習主席は海軍、空軍を強化している(15年9月、北京での軍事パレード)

 中国高官として初めて施設整備の続行を断言していた。重大な発言であり、習の了解なしにはあり得ない。米国がストップをかける暇もなく急ピッチで進んだ南シナ海の「島」の建設。多数の船舶と人員が必要な一大プロジェクトは、権限を与えられた海軍の主導であった事実も透ける。

 7月27日、習は大々的に陸軍幹部を招集した。前日、中央軍事委、党政治局メンバーらが皆、参加する集団学習会を開いたうえでの陸軍の大会合だった。8月1日の建軍記念日を前に陸軍だけ集めたのが目を引く。郭伯雄への無期懲役で陸軍が動揺するのを抑える儀式であるのは明らかだった。

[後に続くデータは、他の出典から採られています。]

Lemma strictBase64_encode field s maximum : s <> "" -> (zlen s <= maximum)%Z ->
  strictBase64 field (b64_encode b64_std s) maximum = Ok s.
Proof.
  intros Hs Hm. unfold strictBase64. rewrite <- zlen_zero, b64_std_length.
  assert (Hle : (b64_encoded_len (zlen s) <= b64_encoded_len maximum)%Z).
  { unfold b64_encoded_len. apply Z.mul_le_mono_nonneg_r; [lia|]. apply Z.div_le_mono; lia. }
  assert (Hpos : (0 < b64_encoded_len (zlen s))%Z).
  { unfold b64_encoded_len. assert (0 < zlen s)%Z by (destruct s; [done|unfold zlen; cbn; lia]).
    assert (1 <= (zlen s + 2) / 3)%Z by (apply Z.div_le_lower_bound; lia). lia. }
  rewrite (proj2 (Z.eqb_neq _ _)), (proj2 (Z.ltb_ge _ _)) by lia. cbn [orb].
  rewrite (b64_decode_encode _ b64_std_ok), String.eqb_refl, (proj2 (Z.ltb_ge _ _)) by lia. done.
Qed.

Lemma strictBase64_Ok field s maximum b : strictBase64 field s maximum = Ok b ->
  s = b64_encode b64_std b /\ (zlen b <= maximum)%Z /\ s <> "".
Proof.
  unfold strictBase64. intros Hs. do 3 step_if Hs. inv_ok. split_bools. split_and!; [done|lia|done].
Qed.

Ltac json_wf_ok :=
  cbn [json_wf forallb fst snd]; repeat match goal with |- _ && _ = true => apply andb_true_iff; split end;
  lazymatch goal with
  | E : ?a |- ?a => exact E
  | |- utf8_valid (b64_encode _ _) = true => apply b64_utf8
  | _ => vm_compute; reflexivity
  end.

Lemma payload_roundtrip p :
  ap_ArtifactPayloadVersion p = 1%Z -> utf8_valid (ap_SessionID p) = true -> utf8_valid (ap_PartyID p) = true ->
  (exists d s, ap_DescriptorBytesBase64 p = b64_encode b64_std d /\ ap_ShareBlob p = b64_encode b64_std s) ->
  DecodeCanonical decode_payload (fun p => json_print (payload_json p)) (json_print (payload_json p)) = Ok p.
Proof.
  destruct p as [v s q d b].
  cbn [ap_ArtifactPayloadVersion ap_SessionID ap_PartyID ap_DescriptorBytesBase64 ap_ShareBlob].
  intros -> Hs Hq (d' & b' & -> & ->). apply (DecodeCanonical_print _ payload_json); unfold payload_json;
    cbn [ap_ArtifactPayloadVersion ap_SessionID ap_PartyID ap_DescriptorBytesBase64 ap_ShareBlob].
  - json_wf_ok.
  - apply acceptableb_spec. vm_compute. reflexivity.
  - apply decode_obj. repeat (eapply assign_cons; [reflexivity|reflexivity|]). reflexivity.
Qed.

Lemma envelope_roundtrip e :
  env_Version e = 1%Z -> utf8_valid (ae_Algorithm (env_Encryption e)) = true ->
  utf8_valid (ae_KeyRef (env_Encryption e)) = true ->
  (exists n c t, ae_Nonce (env_Encryption e) = b64_encode b64_std n
     /\ ae_Ciphertext (env_Encryption e) = b64_encode b64_std c /\ ae_Tag (env_Encryption e) = b64_encode b64_std t) ->
  DecodeCanonical decode_envelope (fun e => json_print (envelope_json e)) (json_print (envelope_json e)) = Ok e.
Proof.
  destruct e as [v [a k n c t]].
  cbn [env_Version env_Encryption ae_Algorithm ae_KeyRef ae_Nonce ae_Ciphertext ae_Tag].
  intros -> Ha Hk (n' & c' & t' & -> & -> & ->). apply (DecodeCanonical_print _ envelope_json);
    unfold envelope_json, encryption_json; cbn [env_Version env_Encryption ae_Algorithm ae_KeyRef ae_Nonce ae_Ciphertext ae_Tag].
  - json_wf_ok.
  - apply acceptableb_spec. vm_compute. reflexivity.
  - reflexivity.
Qed.

Lemma str_drop_length n s : String.length (str_drop n s) = (String.length s - n)%nat.
Proof. revert s. induction n as [|n IH]; intros [|c s]; cbn; rewrite ?IH; lia. Qed.

Lemma json_object_nonempty l : json_print (JObj l) <> "".
Proof. done. Qed.

Lemma nonempty_length s : s <> "" <-> (0 < zlen s)%Z.
Proof. destruct s; unfold zlen; cbn; split; (done || lia). Qed.

Section Roundtrip.
Context `{AEAD}.
#[local] Opaque json_print b64_encode.

Definition input_context (input : PublishInput) : ExpectedArtifactContext :=
  {| xc_SessionID := pi_SessionID input; xc_KeyID := pi_KeyID input; xc_DescriptorBytes := pi_DescriptorBytes input |}.
Definition input_payload (input : PublishInput) : artifactPayloadV1 :=
  {| ap_ArtifactPayloadVersion := artifactPayloadVersion; ap_SessionID := pi_SessionID input;
     ap_PartyID := pi_PartyID input; ap_DescriptorBytesBase64 := b64_encode b64_std (pi_DescriptorBytes input);
     ap_ShareBlob := b64_encode b64_std (pi_CodecBlob input) |}.

(** The envelope that is written opens to the payload that was sealed. *)
Lemma open_envelope_encode config input nonce raw :
  encodeArtifactV1 config input nonce = Ok raw -> utf8_valid (sc_KeyRef config) = true ->
  open_envelope config raw = Ok (json_print (payload_json (input_payload input)))
  /\ (zlen (json_print (payload_json (input_payload input))) <= maxArtifactPayloadBytes)%Z.
Proof.
  unfold encodeArtifactV1. intros He Hk. inv_ok. fold (input_payload input) in *.
  set (payload := json_print (payload_json (input_payload input))) in *.
  set (sealed := gcm_seal _ _ _) in *. set (cut := (String.length sealed - _)%nat) in *.
  split_bools. split; [|done].
  assert (Hpay : (0 < zlen payload)%Z) by (apply nonempty_length, json_object_nonempty).
  pose proof (gcm_seal_length (kp_key (sc_keyProvider config)) nonce payload) as Hlen. fold sealed in Hlen.
  assert (Hcut : cut = String.length payload) by (unfold cut, artifactTagBytes; lia).
  assert (Hct : zlen (str_take cut sealed) = zlen payload) by (unfold zlen; rewrite str_take_length; lia).
  assert (Htag : zlen (str_drop cut sealed) = 16%Z) by (unfold zlen; rewrite str_drop_length; lia).
  unfold open_envelope.
  match goal with Hr : (zlen (json_print ?v) <= maxArtifactEnvelopeBytes)%Z |- _ =>
    assert (Hraw : (0 < zlen (json_print v))%Z) by (apply nonempty_length, json_object_nonempty) end.
  rewrite (proj2 (Z.eqb_neq _ _)), (proj2 (Z.ltb_ge _ _)) by lia.
  rewrite envelope_roundtrip; cycle 1; [done|done|done|by repeat eexists|].
  cbn [orb negb ensure mbind res_bind env_Version env_Encryption ae_Algorithm ae_KeyRef ae_Nonce ae_Ciphertext ae_Tag].
  rewrite !String.eqb_refl. cbn [orb negb ensure mbind res_bind artifactVersion Z.eqb Pos.eqb].
  unfold artifactNonceBytes, artifactTagBytes, maxArtifactPayloadBytes, maxArtifactCipherBytes in *.
  rewrite strictBase64_encode; [|apply nonempty_length; lia|lia]. cbn [mbind res_bind].
  rewrite (proj2 (Z.eqb_eq _ _)) by done. cbn [ensure mbind res_bind].
  rewrite strictBase64_encode; [|apply nonempty_length; lia|lia]. cbn [mbind res_bind].
  rewrite strictBase64_encode; [|apply nonempty_length; lia|lia]. cbn [mbind res_bind].
  rewrite (proj2 (Z.eqb_eq _ _)), (proj2 (Z.ltb_ge _ _)) by lia. cbn [orb negb ensure mbind res_bind].
  rewrite str_take_drop. unfold sealed. by rewrite gcm_open_seal.
Qed.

 習はかなりの数の陸軍幹部と次々と握手した。穏やかな表情ながらも、言外に伝えたかったのは「抵抗するなよ」という一種の脅しだった。かつての親玉、徐才厚を捕まえて死に追いやったばかりか、かつて現場で戦闘部隊を指揮した本当の陸軍のボス、郭伯雄にも2日前に重罪を言い渡したのだから。

 8月には河北省の避暑地、北戴河に長老と現指導者が集まる。目的は来年の共産党大会での人事の下準備だ。軍を完全に掌握すれば人事でも優位に立てる。そのためにも南シナ海では突っ張るしかない。習にとって南シナ海問題は内政上の戦いの道具でもあった。(敬称略)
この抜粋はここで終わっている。